# Multiple IELTS Score is Valid or not



## vmjain84 (Oct 27, 2015)

Hi guys,

Have been checking through different threads the one thing I am not getting clear is about multiple IELTS scores accepted for Skill Assessment.

I have given IELTS exam twice but both the times failed to score 7 in Writing section rest other module is above 7, so if I just concentrate on my writing module and able to score min 7 (rest modules may be lesser than 7 ) will I be still eligible to get 10 points showing my multiple IELTS scores .

What exactly multiple IELTS score valid means ??

Please help me on this.

Thanks in advance.


----------



## sandipgp (Jul 7, 2015)

vmjain84 said:


> Hi guys,
> 
> Have been checking through different threads the one thing I am not getting clear is about multiple IELTS scores accepted for Skill Assessment.
> 
> ...


 No it will be counted across two diffrent test attempts. Rule is one needs score more than 7 in each of section in one particular attempt.


----------



## PakHiker (Oct 2, 2015)

vmjain84 said:


> Hi guys,
> 
> Have been checking through different threads the one thing I am not getting clear is about multiple IELTS scores accepted for Skill Assessment.
> 
> ...


Multiple test scores are not accepted. Your score of one test will be accepted and points will be calculated on that test only. 

Try PTE I heard from this forum that it is easier to score than IELTS.

Regards


----------



## Maggie-May24 (May 19, 2015)

It depends on the skills assessor so you will need to check the skills assessor's website. 

For example, Engineers Australia's website says "*Does Engineers Australia accept combined test results?*
*Yes*, provided that all tests results are valid at the time of submission of the application, and the required score is reached for each module at least once. We will accept a combination of multiple TOEFL or multiple IELTS, NOT a mixed batch of both TOEFL and IELTS. We would accept combined results provided that all tests are valid at the time of submission of the application, and that the required score is reached for each module at least once."

DIBP only accepts the results achieved in a single test.


----------



## vmjain84 (Oct 27, 2015)

But do Engineer Australia accept PTE teast.


----------



## vmjain84 (Oct 27, 2015)

also after EA Skill Assessment with 55 Points can we go for either PTE or TOEFL test prior to EOI to increase our points instead of IELTS .
Have seen on EA skill assesment site that currently they accept only IELTS score .


----------



## Ajeet (Nov 24, 2015)

Maggie-May24 said:


> It depends on the skills assessor so you will need to check the skills assessor's website.
> 
> For example, Engineers Australia's website says "*Does Engineers Australia accept combined test results?*
> *Yes*, provided that all tests results are valid at the time of submission of the application, and the required score is reached for each module at least once. We will accept a combination of multiple TOEFL or multiple IELTS, NOT a mixed batch of both TOEFL and IELTS. We would accept combined results provided that all tests are valid at the time of submission of the application, and that the required score is reached for each module at least once."
> ...


^

Thanks, that's very informative.


----------



## vmjain84 (Oct 27, 2015)

Thanks Maggie-May24 for the information , much appreciated.
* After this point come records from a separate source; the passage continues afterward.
Lemma manager_publish em h key :
  manager_ok em → is_granted em h key →
  ∃ x em', ExtentManager.publish em h = Ret (Ok x, em') ∧ manager_ok em' ∧
    ∀ off k, has_extent em' off k ↔ has_extent em off k ∨ off = h_offset h ∧ k = key.
Proof.
  intros (k & rs & sh & dev & Hk & E & Hn & Hd) ((rs1 & r & e & Er1 & Hi & X & S) & <- & Hkey).
  pose proof (e_regions _ _ _ _ _ E) as Er. rewrite Er in Er1. injection Er1 as <-.
  destruct (publish_spec k em rs sh dev h r E Hi S Hkey) as (r' & Ep & E' & U & _ & Kp).
  destruct (e_region _ _ _ _ _ E _ _ Hi) as [O _].
  assert (<[h_region h := r']> rs !! h_region h = Some r') as Hi' by (by apply list_lookup_insert_eq, lookup_lt_Some with r).
  destruct (e_region _ _ _ _ _ E' _ r' Hi') as [O' _].
  assert (keeps_live r r') as Kl by (intros ? ? ? ? Xx _; by apply Kp).
  eexists _, _. split; [exact Ep|]. split; [by exists k, (<[h_region h := r']> rs), sh, dev|].
  assert (has_slot (set_regions em (<[h_region h := r']> rs)) (h_region h) (h_slab h) (h_slot h) (h_offset h) (Published (h_key h))) as Hnew.
  { exists (<[h_region h := r']> rs), r', e. split_and!; [done..|by apply Kp|by rewrite U, decide_True]. }
  intros o q. rewrite (extents_change em _ r r' rs _ _ _ k Er Hi O O' U Kl). split.
  - intros [(? & ? & ? & _ & ?)|[[= <-] Hs]]; [left; by do 3 eexists|right]. split; [|done].
    destruct Hs as (rs2 & r2 & e2 & E2 & Hi2 & (s2 & Hin2 & _ & -> & _) & _), Hnew as (rs3 & r3 & e3 & E3 & Hi3 & (s3 & Hin3 & _ & -> & _) & _).
    simpl in E2, E3. simplify_eq. by rewrite (slab_unique k _ _ _ _ (ok_base _ _ O') Hin2 Hin3).
  - intros [(i1 & st1 & j1 & Hs)|[-> ->]]; [left|by right]. exists i1, st1, j1. split; [|done]. intros [= -> -> ->].
    rewrite (slot_here _ _ _ _ _ _ _ _ Er Hi Hs) in S. done.
Qed.
Inductive Location :=
| BlockDevice (offset : Z)
| MemoryTier (pointer size : Z) (ssd_offset : option Z).

(** [checksum] exists under the [integrity-check] feature. *)
Record DispatchEntry := mkEntry {
  location : Location;
  size_blocks : Z;
  read_ref : Z;
  write_ref : Z;
  eviction_handle : EvictionHandle;
  reuse_count : Z;
  checksum : Z
}.

Inductive LookupResult :=
| NotExist
| FoundBlock (offset : Z)
| FoundMemory (pointer size : Z).

Inductive DispatchMapError :=
| KeyNotFound (key : Z)
| AlreadyExists (key : Z)
| ActiveReferences (key : Z)
| Timeout (key : Z)
| InvalidSize
| NotInitialized
| RefCountUnderflow (key : Z)
| RefCountOverflow (key : Z)
| NoWriteReference (key : Z)
| InvalidState.

Abbreviation res A := (result A DispatchMapError).

Definition set_location (e : DispatchEntry) (l : Location) : DispatchEntry :=
  mkEntry l (size_blocks e) (read_ref e) (write_ref e) (eviction_handle e) (reuse_count e) (checksum e).
Definition set_blocks (e : DispatchEntry) (n : Z) : DispatchEntry :=
  mkEntry (location e) n (read_ref e) (write_ref e) (eviction_handle e) (reuse_count e) (checksum e).
Definition set_read (e : DispatchEntry) (n : Z) : DispatchEntry :=
  mkEntry (location e) (size_blocks e) n (write_ref e) (eviction_handle e) (reuse_count e) (checksum e).
Definition set_write (e : DispatchEntry) (n : Z) : DispatchEntry :=
  mkEntry (location e) (size_blocks e) (read_ref e) n (eviction_handle e) (reuse_count e) (checksum e).
Definition set_sum (e : DispatchEntry) (n : Z) : DispatchEntry :=
  mkEntry (location e) (size_blocks e) (read_ref e) (write_ref e) (eviction_handle e) (reuse_count e) n.

(** [fetch_add] wraps. *)
Definition bump_reuse (e : DispatchEntry) : DispatchEntry :=
  mkEntry (location e) (size_blocks e) (read_ref e) (write_ref e) (eviction_handle e)
    ((reuse_count e + 1) mod 2 ^ 32) (checksum e).

(** [size.div_ceil(4096)]. *)
Definition blocks_of (size : Z) : Z := (size + 4095) / 4096.

Section ops.
Context {S : Type} `{IEvictionPolicy S}.

Record Map := mkMap {
  entries : gmap Z DispatchEntry;
  pool : option nat;
  eviction_policy : option S
}.

Definition set_entry (m : Map) (key : Z) (e : DispatchEntry) : Map :=
  mkMap (<[key := e]> (entries m)) (pool m) (eviction_policy m).
Definition set_policy (m : Map) (s : S) : Map := mkMap (entries m) (pool m) (Some s).

Definition get_pool_id (m : Map) : res nat * Map :=
  match pool m with
  | Some id => (Ok id, m)
  | None =>
      match eviction_policy m with
      | None => (Err NotInitialized, m)
      | Some s => let '(id, s) := create_pool s in (Ok id, mkMap (entries m) (Some id) (Some s))
      end
  end.

(** [ep.track(pool, key, default).unwrap()], then a new entry. *)
Definition insert_tracked (m : Map) (s : S) (id : nat) (key : Z) (mk : EvictionHandle → DispatchEntry) :
    outcome Map :=
  '(h, s) ← track s id key default_semantics;
  match h with
  | Err _ => Panic
  | Ok h => Ret (set_policy (set_entry m key (mk h)) s)
  end.

Definition block_entry (offset size : Z) (h : EvictionHandle) : DispatchEntry :=
  mkEntry (BlockDevice offset) size 0 0 h 0 0.

(** The extents are (key, offset, size) triples, in the order
    [for_each_extent] gives them. *)
Fixpoint restore (m : Map) (id : nat) (extents : list (Z * Z * Z)) : outcome Map :=
  match extents with
  | [] => Ret m
  | (key, offset, size) :: extents =>
      s ← unwrap (eviction_policy m);
      m ← insert_tracked m s id key (block_entry offset size);
      restore m id extents
  end.

(** [extents] is [None] when no extent manager is bound. *)
Definition initialize (m : Map) (extents : option (list (Z * Z * Z))) : outcome (res unit * Map) :=
  let '(id, m) := get_pool_id m in
  match id with
  | Err e => Ret (Err e, m)
  | Ok id =>
      match eviction_policy m with
      | None => Ret (Err NotInitialized, m)
      | Some _ =>
          match extents with
          | None => Ret (Ok (), m)
          | Some l => m ← restore m id l; Ret (Ok (), m)
          end
      end
  end.

Definition touch_policy (m : Map) (h : EvictionHandle) : outcome Map :=
  match eviction_policy m with
  | None => Ret m
  | Some s => '(_, s) ← Policy.touch s h; Ret (set_policy m s)
  end.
So i can givbe my multiple valid test result to EA and claim 10 points if in each module have scored min 7 may it be from different test results.


----------



## Jamaloo (Feb 16, 2014)

is that true ????????Multiple test resuts are counted ???????i am amazed


----------



## Jamaloo (Feb 16, 2014)

i got L = 7.5 W = 7 R = 6.5 S= 7 
THEN I GOT L = 7 W =6.5 R =7 S = 8 

SO I AM QUALIFIED FOR 10 POINTS ?
???????PLEASE ANSWER


----------



## Jamaloo (Feb 16, 2014)

A FRIEND OF MINE HAS TOLD ME THAT THIS IS ONLY VALID FOR APPLYING FOR CDR and not applyinf for DIBP for visa , he is correct so this means i cannot apply for visa 190 now if i dont have 7 all band ???????


----------



## Deepak Malhotra (Sep 26, 2015)

I am not sure about IELTS multiple score acceptance, I think it is not acceptable.

Though , I faced similar problem and got following score in IELTS:

R-8.5 w-6.5 S-6.5 L-7.5 overall-7.5

Then I go for PTE and it is much easier and more importantly more scoring as it is completely computerized and there is no manual intervention involved. I never heard a single person so far who is not able to clear PTE in first attempt.

You will get your result within 3-5 days though I got my result very next day with a good score.

Good luck


----------



## vmjain84 (Oct 27, 2015)

Guys,

As mentioned in this thread by one of the friend , Engineer Australia do accept multiple IELTS score for skill assessment but not sure about DIBP whether during ITA we have to go for IELTS .

Have checked in EA skill assessment Freq Asked Question area where it say as below
"Yes, provided that all tests results are valid at the time of submission of the application, and the required score is reached for each module at least once. We will accept a combination of multiple TOEFL or multiple IELTS, NOT a mixed batch of both TOEFL and IELTS. We would accept combined results provided that all tests are valid at the time of submission of the application, and that the required score is reached for each module at least once."


----------



## Maggie-May24 (May 19, 2015)

Although EA accepts a combination of IELTS tests or a combination of TOEFL tests for the skills assessment, DIBP does not. So for DIBP you need to reach the required level in a single test, but you could try other tests, e.g. PTE, in order to do so.


----------